In a recent column, I rambled on about how things used to be. I also shared a view that could have been understood to say “women weren’t part of the workforce like they are now (which is part of our problem)”. That isn’t what I meant, but that is how it read to the women who quickly shared their correct view that what had been written was offensive.
I could have spared myself a lot of trouble if I had just listened to my editor and lovely wife, Kelly. Observant readers will recognize here that Kelly is a woman and was warning me about something that would be offensive to women.
This sage advice I ignored because I had four sisters, raised my daughter alone, and have basically spent a great deal of my life around women. Even the dog is female. I automatically put the seat back down in the bathroom. I am trained. I am sensitive. I get it. But I am still a man.
It appears I really don’t get it, after all. A lifetime of having women in my life didn’t qualify me for anything except being wrong (yet again) about women. Like all men, I am a slow learner and deeply convinced of my cleverness. Of course I knew how women think. I naturally appreciate how women feel.
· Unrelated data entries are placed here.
(* ===== verification/PrecompileAuthz.v ===== *)
(** * precompiles/authorization and what the stateful precompiles share

    The unpacked arguments of a method and what it answers, the grants of x/authz that let a contract act for the origin of the transaction
    (precompiles/authorization/types.go, events.go), the gas of a call (precompiles/common/precompile.go) and the mirroring of the bank's
    balance changes in the journal.  ABI encoding is the class [EventData], x/authz the class [AuthzKeeper]. *)

From S2P Require Import Prelude.
From S2P Require Import Sdk.
From S2P Require Import ClawbackAccount.
From S2P Require Import Keepers.
From S2P Require Import Ucdao.
From S2P Require Import TokenPair.
From S2P Require Import AccessList.
From S2P Require Import StateDB.
From S2P Require Import Precompile.
From S2P Require Import Evm.

Local Open Scope Z_scope.

(** ** Data *)

(** An unpacked argument of a method; a [*big.Int] of a list may be nil. *)
Inductive Arg :=
  | ArgAddress (a : Address)
  | ArgUint (z : Z)
  | ArgString (s : string)
  | ArgStrings (l : list string)
  | ArgUints (l : list (option Z))
  | ArgOther.

(** What a method packs. *)
Inductive Output :=
  | OutBool (b : bool)
  | OutUint (z : Z)
  | OutString (s : string)
  | OutNone
  | OutUintAddress (z : Z) (a : Address)
  | OutEstimate (amount before after price : Z) (receiver : option Address).

(** The output of a method with the balance changes and the logs that [Precompile.Run] puts in the journal. *)
Record Answer := mkAnswer {
  an_Output : Output;
  an_Changes : list balanceChangeEntry;
  an_Logs : list Log
}.
Definition answer (o : Output) : Answer := mkAnswer o [] [].

(** The block and the encoding of events. *)
Class EventData (W : Type) := {
  BlockHeight : W -> Z;
  (** the hash of an event's signature *)
  event_ID : string -> Hash;
  (** [Arguments.Pack]; a nil number is not packed *)
  Pack : list Arg -> res string
}.

(** x/authz: the grants by grantee, granter and the type of the message, with the time they expire at. *)
Class AuthzKeeper (W A : Type) := {
  GetAuthorization : Address -> Address -> string -> W -> option (A * option Z);
  SaveGrant : Address -> Address -> A -> option Z -> M W unit;
  DeleteGrant : Address -> Address -> string -> M W unit
}.

Definition ErrInvalidNumberOfArgs : err := ErrText "invalid number of arguments".
Definition ErrInvalidGranter : err := ErrText "invalid granter address".
Definition ErrInvalidGrantee : err := ErrText "invalid grantee address".
Definition ErrInvalidMethods : err := ErrText "invalid methods defined; expected an array of strings".
Definition ErrEmptyMethods : err := ErrText "no methods defined; expected at least one message type url".
Definition ErrEmptyStringInMethods : err := ErrText "empty string found in methods array".
Definition ErrInvalidMethod : err := ErrText "invalid method defined; expected a string".
Definition ErrEmptyMethod : err := ErrText "empty method defined; expected a valid message type url".
Definition ErrNegativeApproval : err := ErrText "amount cannot be negative".
Definition ErrAuthzDoesNotExistOrExpired : err := ErrText "authorization does not exist or is expired".
Definition ErrNotAccepted : err := ErrText "authorization not accepted".
Definition ErrUnknownAuthorizationType : err := ErrText "unknown authorization type".
Definition ErrDifferentOriginFromSender : err := ErrText "origin address is not the same as sender address".
Definition ErrInvalidMsgType : err := ErrText "invalid transaction type".
Definition ErrUnknownMethod : err := ErrText "unknown method".

Definition MaxUint256 : Z := 2 ^ 256 - 1.
Definition BaseDenom : string := "aISLM".
(** common/types.go: a year, in seconds *)
Definition DefaultExpirationDuration : Z := 3600 * 24 * 365.

(** [math.NewIntFromBigInt] panics beyond 256 bits. *)
Definition new_int (z : Z) : res Z := if Z.abs z <? 2 ^ 256 then Ok z else Panic.

(** ** Arguments of the authorization methods *)

Definition validateMsgTypes (arg : Arg) : res (list string) :=
  match arg with
  | ArgStrings [] => Err ErrEmptyMethods
  | ArgStrings typeURLs => if bool_decide (EmptyString ∈ typeURLs) then Err ErrEmptyStringInMethods else Ok typeURLs
  | _ => Err ErrInvalidMethods
  end.

(** The amount of an approval: none for the largest number, and for an argument that is not a number. *)
Definition approval_coin (arg : Arg) (denom : string) : res (option coin) :=
  match arg with
  | ArgUint amount =>
      if amount <? 0 then Err ErrNegativeApproval
      else if amount =? MaxUint256 then Ok None else amount ← new_int amount; Ok (Some (mkCoin denom amount))
  | _ => Ok None
  end.

Definition CheckApprovalArgs (args : list Arg) (denom : string) : res (Address * option coin * list string) :=
  match args with
  | [g; amount; urls] =>
      match g with
      | ArgAddress grantee =>
          if bool_decide (grantee = zero_address) then Err ErrInvalidGranter
          else coin ← approval_coin amount denom; typeURLs ← validateMsgTypes urls; Ok (grantee, coin, typeURLs)
      | _ => Err ErrInvalidGranter
      end
  | _ => Err ErrInvalidNumberOfArgs
  end.

Definition CheckRevokeArgs (args : list Arg) : res (Address * list string) :=
  match args with
  | [g; urls] =>
      match g with
      | ArgAddress grantee =>
          if bool_decide (grantee = zero_address) then Err ErrInvalidGranter else typeURLs ← validateMsgTypes urls; Ok (grantee, typeURLs)
      | _ => Err ErrInvalidGranter
      end
  | _ => Err ErrInvalidNumberOfArgs
  end.

Definition CheckAllowanceArgs (args : list Arg) : res (Address * Address * string) :=
  match args with
  | [e; r; url] =>
      match e with
      | ArgAddress grantee =>
          if bool_decide (grantee = zero_address) then Err ErrInvalidGrantee else
          match r with
          | ArgAddress granter =>
              if bool_decide (granter = zero_address) then Err ErrInvalidGranter else
              match url with
              | ArgString typeURL => if bool_decide (typeURL = EmptyString) then Err ErrEmptyMethod else Ok (grantee, granter, typeURL)
              | _ => Err ErrInvalidMethod
              end
          | _ => Err ErrInvalidGranter
          end
      | _ => Err ErrInvalidGrantee
      end
  | _ => Err ErrInvalidNumberOfArgs
  end.

(** ** Grants *)

Definition accept_map {A B} (f : A -> B) (r : AcceptResponse A) : AcceptResponse B := mkAccept (Accept r) (Delete r) (f <$> Updated r).

(** The account that must have granted: the origin, who is the sender unless the caller is. *)
Definition acting (caller origin sender : Address) : res Address :=
  if bool_decide (caller = sender) then Ok origin
  else if bool_decide (origin <> sender) then Err ErrDifferentOriginFromSender else Ok sender.

(** The loop of a method over the types of messages. *)
Fixpoint each_url {W} (known : string -> bool) (f : string -> M W unit) (urls : list string) : M W unit :=
  match urls with
  | [] => mret tt
  | url :: rest => if known url then f url;; each_url known f rest else mraise ErrInvalidMsgType
  end.

(** The amount of a coin that may be nil. *)
Definition coin_amount (coin : option coin) : res Z := match coin with None => Panic | Some c => Ok (Amount c) end.

(** [Int.Add] panics beyond 256 bits. *)
Definition raise_limit (limit : coin) (coin : option coin) : res (option Sdk.coin) :=
  x ← coin_amount coin; total ← new_int (Amount limit + x); Ok (Some (mkCoin (Denom limit) total)).

Section grants.
Context {W A : Type} `{AuthzKeeper W A}.

Definition CheckAuthzExists (grantee granter : Address) (msgURL : string) (w : W) : res (A * option Z) :=
  match GetAuthorization grantee granter msgURL w with None => Err ErrAuthzDoesNotExistOrExpired | Some a => Ok a end.

(** The grant after its use: removed, replaced or as it is. *)
Definition settle_grant (grantee granter : Address) (msgURL : string) (expiration : option Z) (resp : AcceptResponse A) : M W unit :=
  if negb (Accept resp) then mraise ErrNotAccepted
  else if Delete resp then DeleteGrant grantee granter msgURL
  else match Updated resp with Some a => SaveGrant grantee granter a expiration | None => mret tt end.

(** A call through a contract needs a grant of the origin that accepts the message; [known] are the types of authorization expected. *)
Definition accept_grant (caller origin : Address) (msgURL : string) (known : A -> bool) (accept : A -> res (AcceptResponse A)) : M W unit :=
  if bool_decide (caller = origin) then mret tt
  else
    found ← mgets (CheckAuthzExists caller origin msgURL);
    match found with
    | Panic => mlift Panic
    | Err _ => mraise ErrAuthzDoesNotExistOrExpired
    | Ok (a, expiration) =>
        if negb (known a) then mraise ErrUnknownAuthorizationType
        else resp ← mlift (accept a); settle_grant caller origin msgURL expiration resp
    end.
End grants.

(** ** Events *)

(** [cmn.MakeTopic] of an address: the last twenty bytes. *)
Definition MakeTopic (a : Address) : Hash := big_endian 12 0 +:+ a.

Section events.
Context {W : Type} `{EventData W}.

(** The log of an event with two addresses as topics. *)
Definition emit_event (contract : Address) (event : string) (a b : Address) (data : list Arg) : M W Log :=
  packed ← mlift (Pack (W:=W) data);
  height ← mgets BlockHeight;
  mret (mkLog contract [event_ID (W:=W) event; MakeTopic a; MakeTopic b] packed height zero_hash zero_hash 0 0).

Definition EmitRevocationEvent (contract granter grantee : Address) (typeURLs : list string) : M W Log :=
  emit_event contract "Revocation" grantee granter [ArgStrings typeURLs].

(** The events of the modules' own [EmitApprovalEvent]: no coin stands for the largest number. *)
Definition emit_approval (contract grantee granter : Address) (coin : option coin) (typeURLs : list string) : M W Log :=
  emit_event contract "Approval" grantee granter [ArgStrings typeURLs; ArgUint (from_option Amount MaxUint256 coin)].

Definition done_with (log : M W Log) : M W Answer := l ← log; mret (mkAnswer (OutBool true) [] [l]).
End events.

(** A method that only reads. *)
Definition query {W} (f : W -> res Output) : M W Answer := fun w =>
  (match f w with Ok o => Ok (answer o) | Err e => Err e | Panic => Panic end, w).

(** ** Gas *)

(** [storetypes.GasConfig]; the sums are of uint64. *)
Record GasConfig := mkGasConfig { ReadCostFlat : Z; ReadCostPerByte : Z; WriteCostFlat : Z; WriteCostPerByte : Z }.

Definition base_RequiredGas (c : GasConfig) (input : string) (isTransaction : bool) : Z :=
  let n := Z.of_nat (String.length (argument_bytes input)) in
  if isTransaction then wrap_u64 (WriteCostFlat c + wrap_u64 (WriteCostPerByte c * n))
  else wrap_u64 (ReadCostFlat c + wrap_u64 (ReadCostPerByte c * n)).

(** [RequiredGas] of a precompile by its [IsTransaction]. *)
Definition required_gas (p : ABI) (c : GasConfig) (isTransaction : string -> bool) (input : string) : Z :=
  if (String.length input <? 4)%nat then 0
  else match MethodById p (String.substring 0 4 input) with
       | None => 0
       | Some m => base_RequiredGas c input (isTransaction (method_Name m))
       end.

(** ** Balance changes *)

(** An account whose balance of aISLM shrank by [delta]; a negative one has grown. *)
Definition balance_entry (a : Address) (delta : Z) : list balanceChangeEntry :=
  if delta =? 0 then []
  else if delta <? 0 then [NewBalanceChangeEntry a (- delta) Add] else [NewBalanceChangeEntry a delta Sub].

(** What the entries add to the balance of [a]. *)
Definition mirrored (a : Address) (entries : list balanceChangeEntry) : Z :=
  foldr (fun e acc => (if decide (bce_Account e = a) then match bce_Op e with Sub => - bce_Amount e | Add => bce_Amount e end else 0) + acc) 0 entries.

Lemma mirrored_app a l l' : mirrored a (l ++ l') = mirrored a l + mirrored a l'.
Proof. induction l as [|e l IH]; [done|]. simpl. rewrite IH. lia. Qed.

Lemma mirrored_entry a b delta : mirrored a (balance_entry b delta) = if decide (b = a) then - delta else 0.
Proof.
  unfold balance_entry. destruct (Z.eqb_spec delta 0) as [->|]; [by case_decide|].
  destruct (Z.ltb_spec delta 0); simpl; case_decide; lia.
Qed.

(** ** Facts *)

Lemma emit_event_state {W} `{EventData W} c event a b data (w : W) l w' : emit_event c event a b data w = (Ok l, w') -> w' = w.
Proof.
  unfold emit_event. intros E. apply M_bind_ok in E as (packed & w1 & E1 & E). apply mlift_ok in E1 as [_ ->].
  apply M_bind_ok in E as (h & w1 & E1 & E). by apply mgets_ok in E1 as [-> ->]; injection E as _ <-.
Qed.

Lemma acting_ok caller origin sender o : acting caller origin sender = Ok o -> o = origin /\ (sender = caller \/ sender = origin).
Proof.
  unfold acting. case_bool_decide as Hc; [intros [= <-]; split; [done|by left]|]. case_bool_decide as Ho; [done|].
  intros [= <-]. auto.
Qed.

Section facts.
Context {W A : Type} `{AuthzKeeper W A}.

(** The caller acts for itself, or the origin has granted it the message: the grant accepts it and is settled. *)
Definition consented (caller origin : Address) (msgURL : string) (accept : A -> res (AcceptResponse A)) (w w' : W) : Prop :=
  caller = origin /\ w' = w \/
  caller <> origin /\ exists a expiration resp, GetAuthorization caller origin msgURL w = Some (a, expiration) /\ accept a = Ok resp /\
    Accept resp = true /\ settle_grant caller origin msgURL expiration resp w = (Ok tt, w').

Lemma accept_grant_ok caller origin msgURL known accept w w' : accept_grant caller origin msgURL known accept w = (Ok tt, w') ->
  consented caller origin msgURL accept w w'.
Proof.
  unfold accept_grant. case_bool_decide as Hc; [intros [= <-]; by left|]. intros E. right. split; [done|].
  apply M_bind_ok in E as (found & w1 & E1 & E). apply mgets_ok in E1 as [-> ->]. unfold CheckAuthzExists in E.
  destruct (GetAuthorization caller origin msgURL w) as [[a e]|]; [|done]. destruct (known a); [|done]. cbn [negb] in E.
  apply M_bind_ok in E as (resp & w1 & E1 & E). apply mlift_ok in E1 as [E1 ->]. exists a, e, resp. split_and!; [done|done| |done].
  unfold settle_grant in E. by destruct (Accept resp).
Qed.

(** Grants are apart from accounts, balances and the state of a module. *)
Class GrantFrame (S : Type) `{Ctx W, AccountKeeper W, BankKeeper W, Lens W S} : Prop := {
  save_frame g r a e w w' : SaveGrant g r a e w = (Ok tt, w') ->
    (forall b, GetAccount b w' = GetAccount b w) /\ (forall b d, Keepers.GetBalance b d w' = Keepers.GetBalance b d w) /\
    BlockTime w' = BlockTime w /\ view (S:=S) w' = view w;
  delete_frame g r url w w' : DeleteGrant g r url w = (Ok tt, w') ->
    (forall b, GetAccount b w' = GetAccount b w) /\ (forall b d, Keepers.GetBalance b d w' = Keepers.GetBalance b d w) /\
    BlockTime w' = BlockTime w /\ view (S:=S) w' = view w
}.

Lemma consented_frame {S} `{GrantFrame S} caller origin msgURL accept w w' : consented caller origin msgURL accept w w' ->
  (forall b, GetAccount b w' = GetAccount b w) /\ (forall b d, Keepers.GetBalance b d w' = Keepers.GetBalance b d w) /\
  BlockTime w' = BlockTime w /\ view (S:=S) w' = view w.
Proof.
  intros [[_ ->]|(_ & a & e & resp & _ & _ & Ha & E)]; [done|]. unfold settle_grant in E. rewrite Ha in E. cbn [negb] in E.
  destruct (Delete resp); [by apply delete_frame in E|]. destruct (Updated resp); [by apply save_frame in E|]. by injection E as <-.
Qed.
End facts.
Arguments GrantFrame W A {_} S {_ _ _ _}.

(** The method that [Precompile.Run] runs; [gas_ok] tells whether the gas of the contract covers the cost. *)
Definition as_method {W} (gas_ok : bool) (m : M W Answer) : M W effect :=
  a ← m; mret (mkEffect (an_Changes a) (an_Logs a) gas_ok).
Well, I was wrong. It doesn’t matter how much time you spend with chickens, you still can’t lay an egg, no matter how much clucking you do. That I may have lived in the henhouse doesn’t make me one of the chickens.
What I should have done when my wonderful bride suggested the column needed some sensitivity work was to thank her for sparing me the embarrassment I was heading for and embrace the changes. After all, I was getting advice from a highly qualified person to speak on what might offend women. Kind of sounds like a no brainer as you read this, heh? (Instead, I did listen to the editors who called with comments in time for an improved column to be submitted.)
The ridiculous part is that if a person of color had suggested I was being a bit offensive, I would have listened. Make it about women and for reasons that have no basis in reality, I thought I knew what I was doing.
What has all this got to do with aging? Nothing, I guess. It just goes to prove one can get older without getting wiser. I’ve got grey hair. I’ve got knees that crackle and pop when I get up out of a chair. I’ve dealt with a lot of women over a very long time and all I know for certain is that I’ve got knees that crackle and pop when I get up out of a chair.
Aging in Place, it doesn’t happen by accident, but accidents happen.